<<<<
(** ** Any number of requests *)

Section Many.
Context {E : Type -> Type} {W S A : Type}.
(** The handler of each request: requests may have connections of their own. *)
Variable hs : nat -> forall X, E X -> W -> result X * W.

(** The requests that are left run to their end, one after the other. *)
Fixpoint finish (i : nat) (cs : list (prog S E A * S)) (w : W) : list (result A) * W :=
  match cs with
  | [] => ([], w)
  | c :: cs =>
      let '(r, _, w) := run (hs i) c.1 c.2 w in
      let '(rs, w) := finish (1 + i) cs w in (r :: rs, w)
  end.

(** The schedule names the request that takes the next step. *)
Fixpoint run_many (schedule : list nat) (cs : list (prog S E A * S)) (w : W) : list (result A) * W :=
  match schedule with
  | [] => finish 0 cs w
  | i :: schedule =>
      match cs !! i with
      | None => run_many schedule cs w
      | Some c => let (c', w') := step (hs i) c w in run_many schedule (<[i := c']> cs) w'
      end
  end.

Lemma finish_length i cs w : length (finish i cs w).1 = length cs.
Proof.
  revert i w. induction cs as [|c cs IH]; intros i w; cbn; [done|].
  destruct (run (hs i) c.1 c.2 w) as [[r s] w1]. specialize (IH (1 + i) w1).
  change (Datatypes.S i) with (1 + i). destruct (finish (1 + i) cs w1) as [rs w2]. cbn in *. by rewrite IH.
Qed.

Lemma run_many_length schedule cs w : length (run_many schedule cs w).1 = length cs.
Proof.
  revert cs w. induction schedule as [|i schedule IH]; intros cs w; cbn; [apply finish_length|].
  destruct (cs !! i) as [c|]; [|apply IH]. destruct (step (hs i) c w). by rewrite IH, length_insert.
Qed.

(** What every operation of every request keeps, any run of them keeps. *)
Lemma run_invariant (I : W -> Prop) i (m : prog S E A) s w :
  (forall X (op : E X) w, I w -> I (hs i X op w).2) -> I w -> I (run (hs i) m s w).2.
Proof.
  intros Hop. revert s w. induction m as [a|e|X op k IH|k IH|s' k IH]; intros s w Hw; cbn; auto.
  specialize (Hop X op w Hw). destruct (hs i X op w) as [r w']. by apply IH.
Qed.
>>>>
<<<<
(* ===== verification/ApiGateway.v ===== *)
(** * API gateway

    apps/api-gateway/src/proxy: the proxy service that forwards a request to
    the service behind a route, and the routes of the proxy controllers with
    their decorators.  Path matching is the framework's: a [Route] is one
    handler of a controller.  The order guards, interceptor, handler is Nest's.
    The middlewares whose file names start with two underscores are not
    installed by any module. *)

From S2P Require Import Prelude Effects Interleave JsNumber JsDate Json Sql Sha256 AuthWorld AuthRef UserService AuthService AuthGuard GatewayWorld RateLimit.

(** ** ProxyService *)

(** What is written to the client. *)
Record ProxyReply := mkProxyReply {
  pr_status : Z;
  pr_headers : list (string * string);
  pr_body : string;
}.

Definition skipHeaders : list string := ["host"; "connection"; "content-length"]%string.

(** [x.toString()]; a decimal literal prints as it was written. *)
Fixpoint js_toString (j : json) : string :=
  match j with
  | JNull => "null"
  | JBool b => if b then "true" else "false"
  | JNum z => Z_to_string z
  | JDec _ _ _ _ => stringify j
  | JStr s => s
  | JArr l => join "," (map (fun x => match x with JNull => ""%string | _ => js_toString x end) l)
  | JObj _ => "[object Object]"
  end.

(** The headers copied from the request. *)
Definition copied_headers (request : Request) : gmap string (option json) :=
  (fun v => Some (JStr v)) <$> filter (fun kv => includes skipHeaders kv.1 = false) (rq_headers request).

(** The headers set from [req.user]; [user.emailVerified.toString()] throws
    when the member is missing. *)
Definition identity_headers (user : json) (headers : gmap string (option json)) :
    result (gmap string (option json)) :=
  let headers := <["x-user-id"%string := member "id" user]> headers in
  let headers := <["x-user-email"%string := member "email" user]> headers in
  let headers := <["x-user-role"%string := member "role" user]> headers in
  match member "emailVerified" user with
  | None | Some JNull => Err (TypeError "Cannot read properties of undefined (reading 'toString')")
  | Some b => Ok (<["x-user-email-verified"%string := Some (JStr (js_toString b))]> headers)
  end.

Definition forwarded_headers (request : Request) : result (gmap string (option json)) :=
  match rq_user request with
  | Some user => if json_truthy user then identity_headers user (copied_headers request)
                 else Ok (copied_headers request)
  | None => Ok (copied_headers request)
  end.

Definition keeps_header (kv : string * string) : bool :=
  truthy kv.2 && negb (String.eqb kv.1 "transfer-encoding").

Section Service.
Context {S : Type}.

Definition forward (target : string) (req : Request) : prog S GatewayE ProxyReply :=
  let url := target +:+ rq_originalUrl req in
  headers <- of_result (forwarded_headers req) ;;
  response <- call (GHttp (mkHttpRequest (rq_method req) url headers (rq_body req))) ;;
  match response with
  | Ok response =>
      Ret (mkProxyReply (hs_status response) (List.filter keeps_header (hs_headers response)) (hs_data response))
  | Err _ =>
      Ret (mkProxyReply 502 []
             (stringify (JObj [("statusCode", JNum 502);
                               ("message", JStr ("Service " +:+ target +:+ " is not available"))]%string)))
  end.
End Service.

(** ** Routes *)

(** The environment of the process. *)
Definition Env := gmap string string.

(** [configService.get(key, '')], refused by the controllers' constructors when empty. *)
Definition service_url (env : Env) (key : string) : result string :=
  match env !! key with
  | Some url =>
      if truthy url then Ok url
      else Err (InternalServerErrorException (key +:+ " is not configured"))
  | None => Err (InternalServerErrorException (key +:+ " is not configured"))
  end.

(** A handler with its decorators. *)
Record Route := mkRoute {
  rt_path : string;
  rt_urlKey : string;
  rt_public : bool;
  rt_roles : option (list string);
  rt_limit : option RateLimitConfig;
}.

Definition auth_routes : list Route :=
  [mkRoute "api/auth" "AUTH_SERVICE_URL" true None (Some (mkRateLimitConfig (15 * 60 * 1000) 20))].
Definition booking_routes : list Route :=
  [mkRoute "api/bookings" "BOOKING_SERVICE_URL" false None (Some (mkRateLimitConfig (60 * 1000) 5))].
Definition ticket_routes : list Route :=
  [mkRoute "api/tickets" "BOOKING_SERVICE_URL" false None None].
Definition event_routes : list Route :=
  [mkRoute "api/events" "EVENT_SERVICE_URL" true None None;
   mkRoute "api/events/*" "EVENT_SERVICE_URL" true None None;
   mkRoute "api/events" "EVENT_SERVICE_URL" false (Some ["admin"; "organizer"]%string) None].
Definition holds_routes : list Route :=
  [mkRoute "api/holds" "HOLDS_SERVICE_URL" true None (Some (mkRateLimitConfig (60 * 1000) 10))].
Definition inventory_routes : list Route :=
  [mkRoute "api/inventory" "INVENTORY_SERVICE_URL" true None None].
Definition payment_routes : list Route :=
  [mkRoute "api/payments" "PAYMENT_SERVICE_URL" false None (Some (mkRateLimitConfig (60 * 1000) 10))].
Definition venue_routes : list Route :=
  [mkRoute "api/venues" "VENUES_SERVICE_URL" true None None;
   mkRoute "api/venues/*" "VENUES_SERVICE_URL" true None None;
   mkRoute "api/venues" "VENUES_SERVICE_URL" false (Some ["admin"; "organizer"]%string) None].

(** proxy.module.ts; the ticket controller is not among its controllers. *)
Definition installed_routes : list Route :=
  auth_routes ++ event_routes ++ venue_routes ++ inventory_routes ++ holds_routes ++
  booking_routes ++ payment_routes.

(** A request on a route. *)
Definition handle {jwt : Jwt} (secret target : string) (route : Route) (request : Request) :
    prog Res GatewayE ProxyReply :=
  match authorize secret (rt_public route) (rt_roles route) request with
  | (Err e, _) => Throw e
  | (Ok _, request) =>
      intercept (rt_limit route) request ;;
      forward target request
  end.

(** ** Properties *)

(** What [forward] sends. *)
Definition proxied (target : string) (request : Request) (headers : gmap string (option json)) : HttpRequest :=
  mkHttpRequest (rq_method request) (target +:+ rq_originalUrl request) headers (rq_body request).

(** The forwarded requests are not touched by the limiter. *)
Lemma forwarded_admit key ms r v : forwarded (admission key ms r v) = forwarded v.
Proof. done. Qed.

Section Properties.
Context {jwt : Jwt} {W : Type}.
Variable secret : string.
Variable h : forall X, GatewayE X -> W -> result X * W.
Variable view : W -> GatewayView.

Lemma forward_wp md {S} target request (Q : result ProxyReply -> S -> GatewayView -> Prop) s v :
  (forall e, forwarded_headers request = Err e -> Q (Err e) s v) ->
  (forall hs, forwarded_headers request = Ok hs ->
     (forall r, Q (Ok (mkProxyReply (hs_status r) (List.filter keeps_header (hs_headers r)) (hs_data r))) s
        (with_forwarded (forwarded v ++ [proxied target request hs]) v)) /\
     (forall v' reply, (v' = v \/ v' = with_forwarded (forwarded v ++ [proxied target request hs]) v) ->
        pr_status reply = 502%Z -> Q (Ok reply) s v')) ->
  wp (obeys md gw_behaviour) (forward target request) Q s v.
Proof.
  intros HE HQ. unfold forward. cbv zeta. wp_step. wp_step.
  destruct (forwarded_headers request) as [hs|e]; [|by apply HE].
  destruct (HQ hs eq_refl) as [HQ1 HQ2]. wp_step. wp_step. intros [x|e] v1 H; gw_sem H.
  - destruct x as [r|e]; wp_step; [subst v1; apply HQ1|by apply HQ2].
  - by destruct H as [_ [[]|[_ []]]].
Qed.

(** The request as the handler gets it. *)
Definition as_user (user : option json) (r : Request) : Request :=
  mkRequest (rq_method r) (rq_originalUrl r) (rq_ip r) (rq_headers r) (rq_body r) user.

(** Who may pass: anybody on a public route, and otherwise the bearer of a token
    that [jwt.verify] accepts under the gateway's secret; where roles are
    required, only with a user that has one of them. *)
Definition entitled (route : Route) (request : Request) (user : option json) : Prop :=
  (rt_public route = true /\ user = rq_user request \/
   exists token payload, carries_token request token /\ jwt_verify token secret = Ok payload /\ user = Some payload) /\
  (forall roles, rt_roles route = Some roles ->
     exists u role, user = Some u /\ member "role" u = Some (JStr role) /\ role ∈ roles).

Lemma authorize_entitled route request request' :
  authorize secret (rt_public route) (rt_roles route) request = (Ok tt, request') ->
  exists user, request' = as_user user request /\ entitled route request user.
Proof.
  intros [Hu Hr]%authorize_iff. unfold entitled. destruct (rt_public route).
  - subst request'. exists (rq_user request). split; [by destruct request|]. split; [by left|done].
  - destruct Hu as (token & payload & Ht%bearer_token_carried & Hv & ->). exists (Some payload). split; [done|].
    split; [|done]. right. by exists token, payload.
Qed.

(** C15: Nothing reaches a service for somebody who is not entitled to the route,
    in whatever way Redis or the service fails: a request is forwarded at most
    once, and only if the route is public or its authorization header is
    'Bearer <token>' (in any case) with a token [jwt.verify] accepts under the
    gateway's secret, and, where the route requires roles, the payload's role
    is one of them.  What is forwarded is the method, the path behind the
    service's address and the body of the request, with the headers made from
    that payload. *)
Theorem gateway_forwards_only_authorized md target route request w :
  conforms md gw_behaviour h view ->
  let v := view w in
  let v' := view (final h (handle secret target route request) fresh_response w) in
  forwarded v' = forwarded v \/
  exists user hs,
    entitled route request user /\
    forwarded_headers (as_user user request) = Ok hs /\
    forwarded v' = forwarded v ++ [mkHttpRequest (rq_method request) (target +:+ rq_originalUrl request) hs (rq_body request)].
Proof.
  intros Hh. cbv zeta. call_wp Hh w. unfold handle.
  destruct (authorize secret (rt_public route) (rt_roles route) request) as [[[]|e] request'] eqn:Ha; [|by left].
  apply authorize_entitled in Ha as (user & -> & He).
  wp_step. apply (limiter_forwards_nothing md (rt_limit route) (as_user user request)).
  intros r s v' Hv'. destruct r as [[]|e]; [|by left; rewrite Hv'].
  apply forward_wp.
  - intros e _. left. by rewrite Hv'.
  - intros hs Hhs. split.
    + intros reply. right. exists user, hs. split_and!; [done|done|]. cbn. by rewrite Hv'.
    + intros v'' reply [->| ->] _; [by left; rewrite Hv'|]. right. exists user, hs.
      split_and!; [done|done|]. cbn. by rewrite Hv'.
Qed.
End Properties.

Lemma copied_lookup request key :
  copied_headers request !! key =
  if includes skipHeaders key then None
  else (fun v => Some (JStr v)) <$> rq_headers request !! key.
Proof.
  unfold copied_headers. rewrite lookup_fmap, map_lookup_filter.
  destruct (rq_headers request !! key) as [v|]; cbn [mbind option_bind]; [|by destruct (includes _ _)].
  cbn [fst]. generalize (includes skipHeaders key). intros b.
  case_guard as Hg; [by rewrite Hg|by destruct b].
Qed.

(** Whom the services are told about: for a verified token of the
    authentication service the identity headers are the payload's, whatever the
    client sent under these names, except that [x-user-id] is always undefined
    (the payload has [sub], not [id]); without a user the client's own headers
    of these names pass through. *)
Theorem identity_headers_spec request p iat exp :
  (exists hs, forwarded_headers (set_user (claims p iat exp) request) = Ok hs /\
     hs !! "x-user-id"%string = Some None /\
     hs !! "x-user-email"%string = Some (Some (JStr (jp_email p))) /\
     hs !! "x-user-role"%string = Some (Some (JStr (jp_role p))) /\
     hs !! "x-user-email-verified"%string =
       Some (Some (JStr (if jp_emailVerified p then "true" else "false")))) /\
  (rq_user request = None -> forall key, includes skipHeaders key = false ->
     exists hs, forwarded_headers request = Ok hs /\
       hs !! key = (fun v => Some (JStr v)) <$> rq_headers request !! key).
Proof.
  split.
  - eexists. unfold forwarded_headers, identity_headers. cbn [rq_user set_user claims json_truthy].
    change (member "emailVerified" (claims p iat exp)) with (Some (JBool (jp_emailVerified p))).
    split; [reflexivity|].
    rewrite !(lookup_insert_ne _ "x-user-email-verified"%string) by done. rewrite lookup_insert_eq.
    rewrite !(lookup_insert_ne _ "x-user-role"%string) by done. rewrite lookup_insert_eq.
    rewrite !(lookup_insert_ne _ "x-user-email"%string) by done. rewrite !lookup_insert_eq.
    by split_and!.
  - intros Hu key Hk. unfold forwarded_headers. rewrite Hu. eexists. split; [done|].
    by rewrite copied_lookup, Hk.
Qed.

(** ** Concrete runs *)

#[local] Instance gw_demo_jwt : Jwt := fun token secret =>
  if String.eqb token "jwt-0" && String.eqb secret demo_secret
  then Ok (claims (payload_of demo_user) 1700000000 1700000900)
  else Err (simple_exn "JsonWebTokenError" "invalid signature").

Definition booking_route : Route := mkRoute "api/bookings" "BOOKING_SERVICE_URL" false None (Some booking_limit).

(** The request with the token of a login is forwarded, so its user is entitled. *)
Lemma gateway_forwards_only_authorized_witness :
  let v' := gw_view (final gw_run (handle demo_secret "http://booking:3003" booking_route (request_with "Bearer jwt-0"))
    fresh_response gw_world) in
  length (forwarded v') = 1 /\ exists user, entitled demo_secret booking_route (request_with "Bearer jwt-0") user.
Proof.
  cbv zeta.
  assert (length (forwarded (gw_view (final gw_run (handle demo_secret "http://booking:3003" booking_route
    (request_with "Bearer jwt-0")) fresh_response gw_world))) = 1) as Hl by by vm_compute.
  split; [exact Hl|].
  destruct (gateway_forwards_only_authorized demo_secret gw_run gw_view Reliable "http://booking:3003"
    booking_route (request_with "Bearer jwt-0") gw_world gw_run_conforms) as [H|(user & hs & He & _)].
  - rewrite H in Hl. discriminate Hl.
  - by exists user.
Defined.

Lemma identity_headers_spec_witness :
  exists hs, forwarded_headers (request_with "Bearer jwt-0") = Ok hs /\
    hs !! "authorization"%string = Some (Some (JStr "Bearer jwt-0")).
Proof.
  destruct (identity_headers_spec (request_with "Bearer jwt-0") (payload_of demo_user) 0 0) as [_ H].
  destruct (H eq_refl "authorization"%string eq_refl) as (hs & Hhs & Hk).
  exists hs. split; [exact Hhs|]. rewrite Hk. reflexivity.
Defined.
>>>>
<<<<
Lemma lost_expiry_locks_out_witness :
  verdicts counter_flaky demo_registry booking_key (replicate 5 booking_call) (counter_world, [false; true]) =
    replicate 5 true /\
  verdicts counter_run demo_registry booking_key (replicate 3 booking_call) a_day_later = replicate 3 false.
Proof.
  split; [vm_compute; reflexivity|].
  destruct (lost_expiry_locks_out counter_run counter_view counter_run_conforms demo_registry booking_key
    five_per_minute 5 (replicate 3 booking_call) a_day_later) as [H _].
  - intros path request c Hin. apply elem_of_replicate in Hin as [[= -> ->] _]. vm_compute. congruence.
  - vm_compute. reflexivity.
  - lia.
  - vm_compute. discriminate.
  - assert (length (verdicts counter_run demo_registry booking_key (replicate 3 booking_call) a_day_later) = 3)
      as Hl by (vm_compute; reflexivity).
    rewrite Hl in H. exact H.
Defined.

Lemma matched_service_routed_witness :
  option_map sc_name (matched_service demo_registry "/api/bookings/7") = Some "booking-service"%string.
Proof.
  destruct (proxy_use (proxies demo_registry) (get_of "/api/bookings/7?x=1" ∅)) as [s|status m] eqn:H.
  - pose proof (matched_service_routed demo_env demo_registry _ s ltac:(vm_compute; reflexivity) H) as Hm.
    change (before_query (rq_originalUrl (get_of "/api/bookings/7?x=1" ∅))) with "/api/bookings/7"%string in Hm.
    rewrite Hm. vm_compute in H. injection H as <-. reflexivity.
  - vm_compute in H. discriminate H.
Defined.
>>>>
## Assigned task
Copy out each line of the data that includes the string "client".

## Output below
(** What is written to the client. *)
    client sent under these names, except that [x-user-id] is always undefined
    (the payload has [sub], not [id]); without a user the client's own headers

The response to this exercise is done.